◆ **YOUR INSTRUCTIONS**:
Return exactly the lines of the entries, from the one with "- apply (after_owned i (λ w w', same_shape" to the last.

◆ **WORKING DATA**:
(** In place, when the node has room. *)
Lemma add_leaf_ok A la c r v0 a t x n1 n2 n3 n4 :
  let d := (length c + prefix_length (get_key_prefix n1))%nat in
  fits → c `prefix_of` K →
  (prefix_length (get_key_prefix n1) ≤ get_shared_length (get_key_prefix n2) (get_u64 (shifted (KInt z) (length c))))%nat →
  assoc (int_byte z d) (entries n3) = None → get_children_count n4 ≠ inode_capacity t →
  triple (st (Pending o) A [] (kept_leaf (Some (PLeaf la L))) (reads4 r v0 a x t c n1 n2 n3 n4))
    (need write_guard (Sec (NodeLock a) (Rcs true x)) else give (Value None, Some (PLeaf la L));
     need read_unlock (Sec (slot_lock r) (Rcs true v0))
       else (guard_exit (Sec (NodeLock a) (Rcs true x));; give (Value None, Some (PLeaf la L)));
     do (AddToNonfull a (PLeaf la L) (Z.of_nat d) (get_children_count n4));;
     guard_exit (Sec (NodeLock a) (Rcs true x));;
     give (Value (Some None), None))
    added.
Proof.
  intros d Hf HcK Hsh Hab Hnf. set (G := reads4 r v0 a x t c n1 n2 n3 n4).
  pose proof (robust_reads4 r v0 a x t c n1 n2 n3 n4) as HG. fold G in HG.
  assert (Hcl : leaf_ok (Some (PLeaf la L))) by (split; [done|by exists la]).
  assert (Hx : ∀ w, G w → seen (slot_lock r) v0 w ∧ seen (NodeLock a) x w) by (intros w [[Hg _] _]; by eapply reads_seen).
  apply (triple_know i false (x mod 4 = 0)); [intros w _ (_ & _ & _ & _ & _ & Hg); by destruct (Hx w Hg) as [_ (_ & ? & _)]|]. intros Hx4.
  apply st_take; [done|by intros w [_ ?]%Hx|by apply (add_stops _ _ (Some (PLeaf la L)))|]. intros _.
  set (φ := given i [(NodeLock a, x)] (λ w, full_at a t c (full c n2) n2 w ∧ n1 = n2 ∧ n3 = n2 ∧ n4 = n2)).
  assert (Hφ : robust i false φ).
  { apply robust_given; [apply steady_and; [apply steady_full|apply steady_pure]|apply shaped_and; [apply shaped_full|apply shaped_pure]]. }
  assert (Hexit : ∀ G, robust i false G → triple (st (Pending o) A [(NodeLock a, x + 2, None)] (kept_leaf (Some (PLeaf la L))) G)
    (guard_exit (Sec (NodeLock a) (Rcs true x));; give (Value None, Some (PLeaf la L)))
    added).
  { intros G' HG'. apply st_leave; [apply HG'|repeat constructor; apply not_elem_of_nil|by apply mod_locked|by constructor|apply (add_stops _ _ (Some (PLeaf la L))); [done..|robust]]. }
  apply (st_need i false _ _ _ _ G (slot_lock r) v0 _ (λ w, φ w ∧ n1 = n2 ∧ n3 = n2 ∧ n4 = n2 ∧ node_wf n2 ∧ type n2 = t ∧ (length (full c n2) < 8)%nat) None);
    [by right|done|robust|by intros w [? _]%Hx| |by apply Hexit|].
  { intros w Hi Hst Hw. assert (Hh : holds i (NodeLock a) x w) by (eapply st_holds; [exact Hst|by left]).
    destruct Hst as (_ & _ & Hk & _ & _ & Hg). apply Forall_cons in Hk as [(_ & _ & Hp) _].
    destruct (reads4_same _ _ _ _ _ _ _ _ _ _ _ Hg (or_introl Hw) Hh) as (-> & -> & -> & He & Hn).
    destruct (reads4_node _ _ _ _ _ _ _ _ _ _ _ Hi Hg (or_introl Hw) Hh Hp) as (? & ? & ?).
    split; [|done]. split; [|done]. apply given_intro; [by apply Hx|]. intros _. split; [|done]. split; [done|]. exists c, n2.
    split_and!; try done. by apply (edge_in_tree w r). }
  apply (triple_know i false (n1 = n2 ∧ n3 = n2 ∧ n4 = n2 ∧ node_wf n2 ∧ type n2 = t ∧ (length (full c n2) < 8)%nat)).
  { by intros w _ (_ & _ & _ & _ & _ & _ & _ & ?). }
  intros (-> & -> & -> & Hw & Ht & Hlen). destruct (shared_through z n2 c Hz Hw HcK Hsh Hlen) as (HfK & HfbK & Hb).
  assert (Hl : length (full c n2) = d) by (unfold full, d; by rewrite length_app, length_prefix_bytes). fold d in HfbK, Hb.
  eapply triple_bind.
  { rewrite <- Hl. apply (add_step A a x t c (full c n2) n2 (int_byte z d)); try done; [by rewrite Hl| |].
    - apply lasting_and; [apply HG|robust].
    - intros w Hi Hst. assert (Hh : holds i (NodeLock a) x w) by (eapply st_holds; [exact Hst|by left]).
      destruct Hst as (_ & _ & _ & _ & _ & _ & [_ Hg] & _). apply Hg. by apply Forall_singleton. }
  intros []. apply st_leave; [apply lasting_pure|repeat constructor; apply not_elem_of_nil|by apply mod_locked|by constructor|].
  apply triple_give; [apply lasting_st_true|]. intros w _ Hst. by exists A.
Qed.

(** In a larger copy, which takes the place of the node. *)
Lemma grow_step A a v0 r t c n na n' t' b la G : slot_lock r ≠ NodeLock a → fits →
  type n' = t' → node_wf n' → get_key_prefix n' = get_key_prefix n → entries n' = ins b (PLeaf la L) (entries n) →
  assoc b (entries n) = None → full c n ++ [b] `prefix_of` K → lasting i false G →
  (∀ w, G w → node_at r a t c n w ∧ is_retired i a w) →
  triple (st (Pending o) A [(NodeLock a, 1, None); (slot_lock r, v0 + 2, None)] [(na, InodeC n'); (la, LeafC L)] G)
    (do (StoreSlot r (PInode na t')))
    (λ _, st (Answered (Value (Bool true))) A [(slot_lock r, v0 + 2, None)] [] (λ _, True)).
Proof.
  intros Hne Hf Ht Hw Hpre Hen Hab HK HG Hin. apply (st_edit i false); [done|intros _; apply lasting_st_true|done|].
  intros w av _ Hi Hst. assert (Htidy : tidy i w) by (intros y d; eapply st_tidy; [|exact Hst]; by repeat constructor).
  pose proof Hst as (Hc & Hl & Hk & Hp & Hmi & Hg). destruct (Hin w Hg) as [[He Hn] [_ Hret]].
  apply Forall_cons in Hk as [(Hoa & Hwa & Hpa) [(Hor & Hwr & Hpr) _]%Forall_cons].
  apply Forall_cons in Hmi as [Hmn [Hml _]%Forall_cons]. cbn [fst snd] in *.
  destruct (change_grow i w r a t c n na t' n' la L b K v (Answered (Value (Bool true)), A)) as [Hnone Hed];
    [done..|by apply new_leaf_holds|apply int_bytes_length|done|].
  pose proof (ed_word _ _ _ _ Hed) as Hword. eexists tt, _, _. split; [by eapply perform_store|]. split; [exact Hed|]. split.
  { right. right. left. exists o, A. rewrite insert_spec, Hnone. done. }
  split_and!; try done.
  - unfold calling. cbn [snd changed gcalls]. apply list_lookup_insert_eq. by eapply lookup_lt_Some.
  - intros l. cbn [snd changed owner fmap list_fmap fst]. rewrite list_elem_of_singleton. split.
    + intros [Hd Ho]%lookup_delete_Some. apply Hl in Ho. apply elem_of_cons in Ho as [?|Ho%list_elem_of_singleton]; [by subst|done].
    + intros ->. by rewrite lookup_delete_ne.
  - constructor; [|done]. split_and!; cbn [fst snd changed owner pend]; [by rewrite lookup_delete_ne|by rewrite Hword|done].
  - intros y. cbn [snd changed private]. rewrite elem_of_nil. split; [|done]. intros Hy.
    apply lookup_delete_Some in Hy as [H1 [H2 Hy]%lookup_delete_Some]. apply Hp in Hy. cbn [fmap list_fmap fst] in Hy.
    apply elem_of_cons in Hy as [?|?%list_elem_of_singleton]; congruence.
Qed.

(** The node is copied while it is obsolete and still in place. *)
Lemma init_from_smaller_ok A a x v0 r t c n raw na n' la depth G :
  raw_larger n = Some raw → create_larger n (PLeaf la L) depth = Some n' → slot_lock r ≠ NodeLock a → x mod 4 = 0 → lasting i false G →
  (∀ w, inv w → st (Pending o) A (both a x None r v0) [(na, InodeC raw); (la, LeafC L)] G w → node_at r a t c n w) →
  triple (st (Pending o) A (both a x None r v0) [(na, InodeC raw); (la, LeafC L)] G)
    (init_from_smaller na raw a (Sec (NodeLock a) (Rcs true x)) (PLeaf la L) depth)
    (λ _, st (Pending o) A [(NodeLock a, 1, None); (slot_lock r, v0 + 2, None)] [(na, InodeC n'); (la, LeafC L)]
      (λ w, owned i [slot_lock r; NodeLock a] (node_at r a t c n) w ∧ is_retired i a w)).
Proof.
  intros Hraw Hcr Hne Hx HG Hin. unfold init_from_smaller.
  set (φ := owned i [slot_lock r; NodeLock a] (node_at r a t c n)). assert (Hφ : robust i false φ) by apply robust_node.
  set (G' := λ w, φ w ∧ unretired i a w). assert (HG' : robust i false G') by (unfold G'; robust).
  assert (Hps : ∀ b C, (b, C) ∈ [(la, LeafC L)] → ∃ l : basic_leaf, C = LeafC l) by (intros b C [= -> ->]%list_elem_of_singleton; by eexists).
  assert (Hnd : NoDup ([(la, LeafC L)] : list (addr * contents)).*1) by (repeat constructor; apply not_elem_of_nil).
  apply (triple_pre _ _ _ (st (Pending o) A (both a x None r v0) [(na, InodeC raw); (la, LeafC L)] G')).
  { intros w Hi Hst. pose proof (Hin w Hi Hst) as Hn. destruct Hst as (? & ? & Hk & ? & ? & _). split_and!; try done.
    apply Forall_cons in Hk as [Ha [Hr _]%Forall_cons]. split.
    - split; [|done]. constructor; [apply Hr|]. constructor; [apply Ha|constructor].
    - eapply locked_unretired; [done|exact Ha|]. cbn [fst snd]. intros He. apply mod_locked in Hx. by rewrite He in Hx. }
  eapply triple_bind.
  { apply (st_obsolete i false _ _ a (x + 2) _ _ G' G'); [apply HG'|apply HG'|by apply both_nodup|by apply mod_locked|].
    intros w w' Hi (Hs & Ho & Hr) [H1 [H2 H3]]. split.
    - apply (after_owned i (λ w w', others (NodeLock a) w w' ∧ owner w'.2 = owner w.2) _ _ (shaped_node _ _ _ _ _)) with w; try done.
      by intros ? ? [[? _] ?].
    - split; [by rewrite Ho|by rewrite Hr]. }
  intros []. eapply triple_bind.
  { apply (st_quiet i false _ _ _ _ G' (ReadInode a) (λ m _, m = n) (λ _, None)); [done|intros; apply robust_pure|done|].
    intros w av _ _ (_ & _ & _ & _ & _ & [[_ [_ Hn]] _]). exists n. cbn [perform]. by rewrite Hn. }
  intros m. cbn beta. apply (triple_know i false (m = n)); [by intros w _ (_ & _ & _ & _ & _ & _ & ?)|]. intros ->.
  eapply triple_pre; [intros w _; by apply st_mono, proj1|].
  apply (triple_of_opt _ _ _ _ n'); [by rewrite (init_larger_create n)|apply lasting_st, HG'|].
  assert (Hini : init_larger raw n (PLeaf la L) depth = Some n') by by rewrite (init_larger_create n).
  apply st_make; [done|done|done|by rewrite (init_larger_type _ _ _ _ _ Hini)|].
  apply (st_retire i false _ _ (PInode a (type n)) a _ _ G'); [apply HG'|apply lasting_and; [apply Hφ|apply lasting_is_retired]|done| |by intros w [_ ?]| |exact (both_nodup a x None r v0 Hne)].
  { intros w Hi [[_ [He Hn]] _]. by eapply node_at_valid. }
  intros w w' Hi ((Hs & _) & Ho & Hr) [H1 [H2 H3]]. split.
  - apply (after_owned i (λ w w', same_shape w w' ∧ owner w'.2 = owner w.2) _ _ (shaped_node _ _ _ _ _)) with w; try done.
  - split; [by rewrite Ho|]. rewrite Hr. apply elem_of_cons. by left.
Qed.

◆ **RESULT**:
  - apply (after_owned i (λ w w', same_shape w w' ∧ owner w'.2 = owner w.2) _ _ (shaped_node _ _ _ _ _)) with w; try done.
  - split; [by rewrite Ho|]. rewrite Hr. apply elem_of_cons. by left.
Qed.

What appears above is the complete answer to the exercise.